*** Data to use Section Begins ***

(** * Digital Dean: retrieval, ingestion, extraction, quiz and grading flows

    A shallow embedding of the orchestration code of the repository
    ([app.py], [quizadded.py], [digital_dean_backend.py],
    [vision_grader.py]) and the properties its specification states.

    Conventions of the embedding:
    - Python [str] values are [string]s (ASCII text); an index returned by
      [find]/[rfind] is a [Z], with [-1] for "not found", as in Python.
    - Values produced by [json.loads] and rows returned by the store are
      [json] trees; the dynamic operations the code applies to them
      (truthiness, [x[key]], iteration) are partial functions raising the
      exception Python raises.
    - External collaborators (embedding model, vector store, generation
      models, PDF loader, image library, the console of [rich], the user
      at the prompt) are fields of an environment record [Env]; each may
      raise.
    - Ctrl-C is taken where the program waits for the keyboard: at
      [Prompt.ask] inside a quiz and at the prompt of the main loop.  An
      interrupt that arrives while a collaborator runs is not modelled.
    - A [float] is the rational it denotes; an operation on floats rounds
      the exact result to the nearest binary64 number, ties to even.
    - Effects (files on disk, the local image handle, the rows written to
      the store, the order of external actions) live in a [world] threaded
      by a state-and-exception monad [M]. *)

From Stdlib Require Import Ascii String ZArith QArith Lia Lqa Qround Qpower.
From Stdlib Require Import Floats.SpecFloat.
From stdpp Require Import gmap strings list.
(** ** A random source that is uniform

    The state of the source is a number and a draw returns it (0 when it
    is not in [[0, 1)]); the probability of an event is the length of
    the interval of [[0, 1)] that the event is, when it is one. *)

Module UniformSource.

Definition sample (g : R) : R :=
  if Rle_dec 0 g then if Rlt_dec g 1 then g else 0 else 0.

Definition backend : Backend := {|
  Ops := list R;
  qnode := fun _ ops => OneQubit.rx_state (Rsum ops);
  OptState := fun P => P;
  opt_init := fun _ _ p => p;
  opt_update := fun _ _ _ _ st => st;
  get_params := fun _ st => st;
  grad := fun _ _ p => p;
  jit := fun _ _ _ f _ x => Some (f x);
  eigh := OneQubit.eigh_diag2;
  Rng := R;
  random_sample := fun g => (sample g, g)
|}.

Definition interval_of (E : R -> Prop) (r : R) : Prop :=
  exists a b,
    0 <= a /\ a <= b /\ b <= 1 /\
    (forall g, 0 <= g < 1 -> (E g <-> a <= g < b)) /\
    r = b - a.

Definition Pr (E : R -> Prop) : R :=
  Epsilon.epsilon (inhabits 0) (interval_of E).

(** A grid of one point, for a circuit of one parameter. *)
Definition grid : hamiltonian :=
  OneQubit.hamiltonians [OneQubit.diag 0 0] [0] [0%nat].

End UniformSource.

(** A circuit function that says it reads one parameter more than the
    placeholder holds. *)
Definition greedy_circuit : nat -> list R -> list R * nat :=
  fun _ _ => ([], S (length placeholder)).
(** ** losses.py: the losses of the classifier

    The classifier's circuit measures one qubit: for an input it returns
    the two probabilities of the classes 0 and 1. *)

Module qcnn_losses.

(** Two 1-D arrays combined entry by entry under broadcasting: they have
    one length, or one of them has length one and is repeated; any other
    pair of lengths is an error. *)
Definition broadcast2 {A B D : Type} (f : A -> B -> D) (xs : list A)
    (ys : list B) : option (list D) :=
  if (length xs =? length ys)%nat then Some (vmap2 f xs ys)
  else
    match xs, ys with
    | [x], _ => Some (map (f x) ys)
    | _, [y] => Some (map (fun x => f x y) xs)
    | _, _ => None
    end.

(** [hinge(X, Y, params, q_circuit)]: [predictions[:,1]] is the second
    column, the rescaled probability of class 1. *)
Definition hinge {V P : Type} (X : list V) (Y : list R) (params : P)
    (q_circuit : V -> P -> R * R) : option scalar :=
  let v_qcnn_prob := map (fun v => q_circuit v params) in
  let predictions :=
    map (fun p => (2 * fst p - 1, 2 * snd p - 1)) (v_qcnn_prob X) in
  let Y_hinge := map (fun y => 2 * y - 1) Y in
  match broadcast2 Rmult (map snd predictions) Y_hinge with
  | Some products => Some (mean (map (fun z => 1 - z) products))
  | None => None
  end.

(** A float that is a number, or [None] for one that is not: an infinity
    or NaN. *)
Definition extended : Type := option R.

(** [jnp.log]: minus infinity at 0 and NaN below. *)
Definition log (p : R) : extended :=
  if Rlt_dec 0 p then Some (ln p) else None.
(** ** Reading, writing, printing *)

Lemma readlines_chars text line c :
  line ∈ readlines text → c ∈ line → c ∈ text.
Proof.
  intros Hl Hc. rewrite <- (concat_readlines text).
  apply list_elem_of_In, in_concat. exists line.
  by split; apply list_elem_of_In.
Qed.

(** X6 — lines in, lines out (lines 3 to 4 and 18 to 19).  The lines
    read from a file in text mode, put end to end, are the text of the
    file with every CR LF and every lone CR turned into a line feed: no
    line read holds a carriage return, and a file without one is read
    as it is.  [writelines] of those lines on a file just opened for
    writing leaves that text in it, nothing added between the lines. *)
Theorem X6_lines_round_trip raw text f w r wr :
  text_of raw = Some text →
  files w !! f = Some (File r wr []) →
  concat (readlines text) = text
  ∧ text = universal_newlines raw
  ∧ (∀ line, line ∈ readlines text → CR ∉ line)
  ∧ (CR ∉ raw → text = raw)
  ∧ writelines f (readlines text) w = (Ok (), set_files <[f := File r wr text]> w).
Proof.
  intros Htext Hf.
  assert (text = universal_newlines raw) as Htr.
  { unfold text_of in Htext. destruct (decodes raw); [|done]. by injection Htext. }
  split_and!.
  - apply concat_readlines.
  - done.
  - intros line Hl Hc. apply (universal_newlines_no_cr raw).
    rewrite <- Htr. by apply (readlines_chars text line).
  - intros Hc. rewrite Htr. by apply universal_newlines_id.
  - rewrite (writelines_eq f _ _ r wr []) by done.
    by rewrite concat_readlines.
Qed.

Lemma X6_lines_round_trip_witness :
  let raw := lit "a" ++ [CR; LF; LF] ++ lit "b  " ++ [CR] ++ lit "no end" in
  let text := lit "a" ++ [LF; LF] ++ lit "b  " ++ [LF] ++ lit "no end" in
  let w := set_files <[dest := File true true []]> example_world in
  text_of raw = Some text
  ∧ files w !! dest = Some (File true true [])
  ∧ readlines text = [lit "a" ++ [LF]; [LF]; lit "b  " ++ [LF]; lit "no end"]
  ∧ concat (readlines text) = text
  ∧ (∀ line, line ∈ readlines text → CR ∉ line)
  ∧ writelines dest (readlines text) w
    = (Ok (), set_files <[dest := File true true text]> w).
Proof.
  intros raw text w.
  assert (text_of raw = Some text) as Htext by reflexivity.
  assert (files w !! dest = Some (File true true [])) as Hf by reflexivity.
  destruct (X6_lines_round_trip raw text dest w true true Htext Hf)
    as (Hcat & _ & Hcr & _ & Hwr).
  split_and!; [exact Htext|exact Hf|vm_compute; reflexivity|exact Hcat
              |exact Hcr|exact Hwr].
Defined.

(** X7 — the completion notice (line 21).  [Done] is printed once, at
    the end of a run that went through, and nothing is printed by a run
    that raised, wherever it raised. *)
Theorem X7_done_printed w :
  match fst (main w) with
  | Ok _ => stdout (snd (main w)) = stdout w ++ ["Done"%string]
  | Raise _ | RaiseUnicodeDecodeError => stdout (snd (main w)) = stdout w
  end.
Proof.
  destruct (main_outcome w)
    as [e Hr|raw Hr Hdec|data e w1 Hs Hm|data e w1 Hs Hm Ho|data w1 r Hs Hm Ho];
    simpl; try done;
    by destruct (makedirs_grows _ _ _ _ Hm) as (-> & _).
Qed.

(** ** When the run goes through, and when not *)

(** X8 — what a run that went through needed (lines 3 to 19).  On a
    tree, whenever the run goes through, the source was a file open to
    reading whose content is text, the directory of the migration file
    was there or could be made, and the migration file was open to
    writing or could be made: without any one of these the run raises. *)
Theorem X8_success_needs w :
  tree (files w) →
  fst (main w) = Ok () →
  (∃ data, source_holds w data)
  ∧ makable (files w) dest_dir = true
  ∧ dest_writable (files w) = true.
Proof.
  intros Ht Hok.
  destruct (main_outcome w)
    as [e Hr|raw Hr Hdec|data e w1 Hs Hm|data e w1 Hs Hm Ho|data w1 r Hs Hm Ho];
    try done.
  split_and!; [by exists data| |].
  - destruct (makable (files w) dest_dir) eqn:E; [done|].
    destruct (makedirs_fails dest_dir w Ht E) as (e & w' & Hf). congruence.
  - destruct (makedirs_grows _ _ _ _ Hm) as (_ & Hsub & _).
    pose proof (makedirs_frame _ _ _ _ dest Hm eq_refl) as Hdest.
    unfold dest_writable. rewrite <- Hdest.
    unfold open_w, raise, throw in Ho.
    destruct (files w1 !! dest) as [[|r0 [] d0]|] eqn:Hd1; try done.
    change dest with (Sub dest_dir "001_initial_schema.sql") in Ho.
    cbv iota in Ho.
    destruct (files w1 !! dest_dir) as [[[]|]|] eqn:Hdd1; try done.
    destruct (files w !! dest_dir) as [[wr|]|] eqn:Hdd; [|done|done].
    pose proof (lookup_weaken _ _ _ _ Hdd Hsub) as Hdd'.
    congruence.
Qed.

Lemma X8_success_needs_witness :
  tree (files example_world)
  ∧ tree (files blocked_world)
  ∧ fst (main example_world) = Ok ()
  ∧ (∃ data, source_holds example_world data)
  ∧ makable (files example_world) dest_dir = true
  ∧ dest_writable (files example_world) = true
  ∧ makable (files blocked_world) dest_dir = false
  ∧ fst (main blocked_world) ≠ Ok ().
Proof.
  assert (tree (files example_world)) as Ht by (split; [reflexivity|compute_done]).
  assert (tree (files blocked_world)) as Hb by (split; [reflexivity|compute_done]).
  assert (fst (main example_world) = Ok ()) as Hok by (vm_compute; reflexivity).
  assert (makable (files blocked_world) dest_dir = false) as Hno by reflexivity.
  destruct (X8_success_needs example_world Ht Hok) as (Hs & Hm & Hw).
  split_and!; [exact Ht|exact Hb|exact Hok|exact Hs|exact Hm|exact Hw|exact Hno|].
  intros Hrun.
  pose proof (proj1 (proj2 (X8_success_needs blocked_world Hb Hrun))) as Hm'.
  rewrite Hno in Hm'. discriminate Hm'.
Defined.

(** X9 — what the run leaves alone (lines 3 to 19).  However the run
    ends, every entry of the file system other than the migration file
    stays as it was; the only entries that can appear are the migration
    file and directories on the way to its directory; the source is
    never changed. *)
Theorem X9_run_frame w :
  (∀ p x, p ≠ dest → files w !! p = Some x → files (snd (main w)) !! p = Some x)
  ∧ (∀ p, p ≠ dest → above p dest_dir = false →
       files (snd (main w)) !! p = files w !! p)
  ∧ files (snd (main w)) !! source = files w !! source.
Proof.
  assert (∀ p, p ≠ dest → above p dest_dir = false →
            files (snd (main w)) !! p = files w !! p) as Hframe.
  { intros p Hp Hab.
    destruct (main_outcome w)
      as [e Hr|raw Hr Hdec|data e w1 Hs Hm|data e w1 Hs Hm Ho|data w1 r Hs Hm Ho];
      cbn [snd files]; try done;
      try (by apply (makedirs_frame _ _ _ _ p Hm)).
    rewrite lookup_insert_ne by done. by apply (makedirs_frame _ _ _ _ p Hm). }
  split_and!; [|exact Hframe|by apply Hframe].
  intros p x Hp Hx.
  destruct (main_outcome w)
      as [e Hr|raw Hr Hdec|data e w1 Hs Hm|data e w1 Hs Hm Ho|data w1 r Hs Hm Ho];
    cbn [snd files]; try done;
    destruct (makedirs_grows _ _ _ _ Hm) as (_ & Hsub & _);
    try (by apply (lookup_weaken _ _ _ _ Hx Hsub)).
  rewrite lookup_insert_ne by done. by apply (lookup_weaken _ _ _ _ Hx Hsub).
Qed.

Lemma X9_run_frame_witness :
  let p := (Root / "home" / "ace")%path in
  p ≠ dest
  ∧ files example_world !! p = Some (Dir true)
  ∧ above p dest_dir = true
  ∧ above source dest_dir = false
  ∧ files (snd (main example_world)) !! p = Some (Dir true)
  ∧ files (snd (main example_world)) !! source = files example_world !! source.
Proof.
  intros p.
  assert (p ≠ dest) as Hp by discriminate.
  assert (files example_world !! p = Some (Dir true)) as Hx by reflexivity.
  assert (above source dest_dir = false) as Hab by reflexivity.
  split_and!; [exact Hp|exact Hx|reflexivity|exact Hab| |].
  - exact (proj1 (X9_run_frame example_world) p _ Hp Hx).
  - exact (proj1 (proj2 (X9_run_frame example_world)) source source_not_dest Hab).
Defined.

(** X10 — the directory cannot be made (line 17).  On a tree where the
    source can be read but the directory of the migration file cannot
    be made, the run ends with the error of [makedirs], which names a
    path on the way to that directory; the migration file is neither
    made nor changed and nothing is printed. *)
Theorem X10_directory_failure w data :
  tree (files w) → source_holds w data →
  makable (files w) dest_dir = false →
  ∃ e, fst (main w) = Raise e
       ∧ above (filename e) dest_dir = true
       ∧ files (snd (main w)) !! dest = files w !! dest
       ∧ stdout (snd (main w)) = stdout w.
Proof.
  intros Ht (swr & raw & Hs & Htext) Hm.
  destruct (makedirs_fails dest_dir w Ht Hm) as (e & w1 & Hmk).
  exists e. rewrite main_eq. unfold open_r. rewrite Hs, Htext, Hmk. cbn [fst snd].
  destruct (makedirs_raise _ _ _ _ Hmk) as [Hab _].
  destruct (makedirs_grows _ _ _ _ Hmk) as (Hout & _).
  split_and!; [done|done| |done].
  by apply (makedirs_frame _ _ _ _ dest Hmk).
Qed.

Lemma X10_directory_failure_witness :
  tree (files blocked_world)
  ∧ source_holds blocked_world (concat example_lines)
  ∧ makable (files blocked_world) dest_dir = false
  ∧ fst (main blocked_world)
    = Raise (mkOSError NotADirectoryError
               (Root / "home" / "ace" / "Projects" / "Study-Sync"
                     / "studysync-backend" / "scripts")%path)
  ∧ ∃ e, fst (main blocked_world) = Raise e
         ∧ above (filename e) dest_dir = true
         ∧ files (snd (main blocked_world)) !! dest = files blocked_world !! dest
         ∧ stdout (snd (main blocked_world)) = stdout blocked_world.
Proof.
  assert (tree (files blocked_world)) as Ht by (split; [reflexivity|compute_done]).
  assert (source_holds blocked_world (concat example_lines)) as Hs
    by holds_by_eval.
  assert (makable (files blocked_world) dest_dir = false) as Hm by reflexivity.
  split_and!; [exact Ht|exact Hs|exact Hm|vm_compute; reflexivity|].
  exact (X10_directory_failure _ _ Ht Hs Hm).
Defined.

(** X11 — the migration file cannot be opened (line 18).  On a tree
    where the source can be read and the directory made, but the
    migration file is a directory, or closed to writing, or missing in a
    directory closed to new entries, the run ends with an error that
    names the migration file; the directory is there by then, the place
    of the file is as it was, and nothing is printed. *)
Theorem X11_open_failure w data :
  tree (files w) → source_holds w data →
  makable (files w) dest_dir = true →
  dest_writable (files w) = false →
  ∃ e, fst (main w) = Raise e
       ∧ filename e = dest
       ∧ isdir (files (snd (main w))) dest_dir = true
       ∧ files (snd (main w)) !! dest = files w !! dest
       ∧ stdout (snd (main w)) = stdout w.
Proof.
  intros Ht (swr & raw & Hs & Htext) Hm Hw.
  destruct (makedirs_ok dest_dir w Ht Hm) as (w1 & Hmk & _ & Hd1 & Hnew).
  destruct (makedirs_grows _ _ _ _ Hmk) as (Hout & Hsub & _).
  pose proof (makedirs_frame _ _ _ _ dest Hmk eq_refl) as Hdest.
  assert (∃ e, open_w dest w1 = (Raise e, w1) ∧ filename e = dest) as (e & Ho & He).
  { unfold dest_writable in Hw. unfold open_w, raise, throw. rewrite Hdest.
    destruct (files w !! dest) as [[|r [] d]|] eqn:Hd; try done;
      try (by eexists).
    change dest with (Sub dest_dir "001_initial_schema.sql") at 1.
    cbv iota. change (Sub dest_dir "001_initial_schema.sql") with dest.
    destruct (files w !! dest_dir) as [[[]|]|] eqn:Hdd; try done.
    rewrite (lookup_weaken _ _ _ _ Hdd Hsub). by eexists. }
  exists e. rewrite main_eq. unfold open_r. rewrite Hs, Htext, Hmk, Ho. cbn [fst snd].
  by split_and!.
Qed.

Lemma X11_open_failure_witness :
  tree (files sealed_world)
  ∧ source_holds sealed_world (concat example_lines)
  ∧ makable (files sealed_world) dest_dir = true
  ∧ dest_writable (files sealed_world) = false
  ∧ fst (main sealed_world) = Raise (mkOSError PermissionError dest)
  ∧ ∃ e, fst (main sealed_world) = Raise e
         ∧ filename e = dest
         ∧ isdir (files (snd (main sealed_world))) dest_dir = true
         ∧ files (snd (main sealed_world)) !! dest = files sealed_world !! dest
         ∧ stdout (snd (main sealed_world)) = stdout sealed_world.
Proof.
  assert (tree (files sealed_world)) as Ht by (split; [reflexivity|compute_done]).
  assert (source_holds sealed_world (concat example_lines)) as Hs
    by holds_by_eval.
  assert (makable (files sealed_world) dest_dir = true) as Hm by reflexivity.
  assert (dest_writable (files sealed_world) = false) as Hw by reflexivity.
  split_and!; [exact Ht|exact Hs|exact Hm|exact Hw|vm_compute; reflexivity|].
  exact (X11_open_failure _ _ Ht Hs Hm Hw).
Defined.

*** Data to use Section Ends ***

## Task to complete
Could you transcribe the entries above word for word, from the line with "[vision_grader.py]) and the" down to the line with "by a state-and-exception monad [M]. *)", keeping both?

## Solution below
    [vision_grader.py]) and the properties its specification states.

    Conventions of the embedding:
    - Python [str] values are [string]s (ASCII text); an index returned by
      [find]/[rfind] is a [Z], with [-1] for "not found", as in Python.
    - Values produced by [json.loads] and rows returned by the store are
      [json] trees; the dynamic operations the code applies to them
      (truthiness, [x[key]], iteration) are partial functions raising the
      exception Python raises.
    - External collaborators (embedding model, vector store, generation
      models, PDF loader, image library, the console of [rich], the user
      at the prompt) are fields of an environment record [Env]; each may
      raise.
    - Ctrl-C is taken where the program waits for the keyboard: at
      [Prompt.ask] inside a quiz and at the prompt of the main loop.  An
      interrupt that arrives while a collaborator runs is not modelled.
    - A [float] is the rational it denotes; an operation on floats rounds
      the exact result to the nearest binary64 number, ties to even.
    - Effects (files on disk, the local image handle, the rows written to
      the store, the order of external actions) live in a [world] threaded
      by a state-and-exception monad [M]. *)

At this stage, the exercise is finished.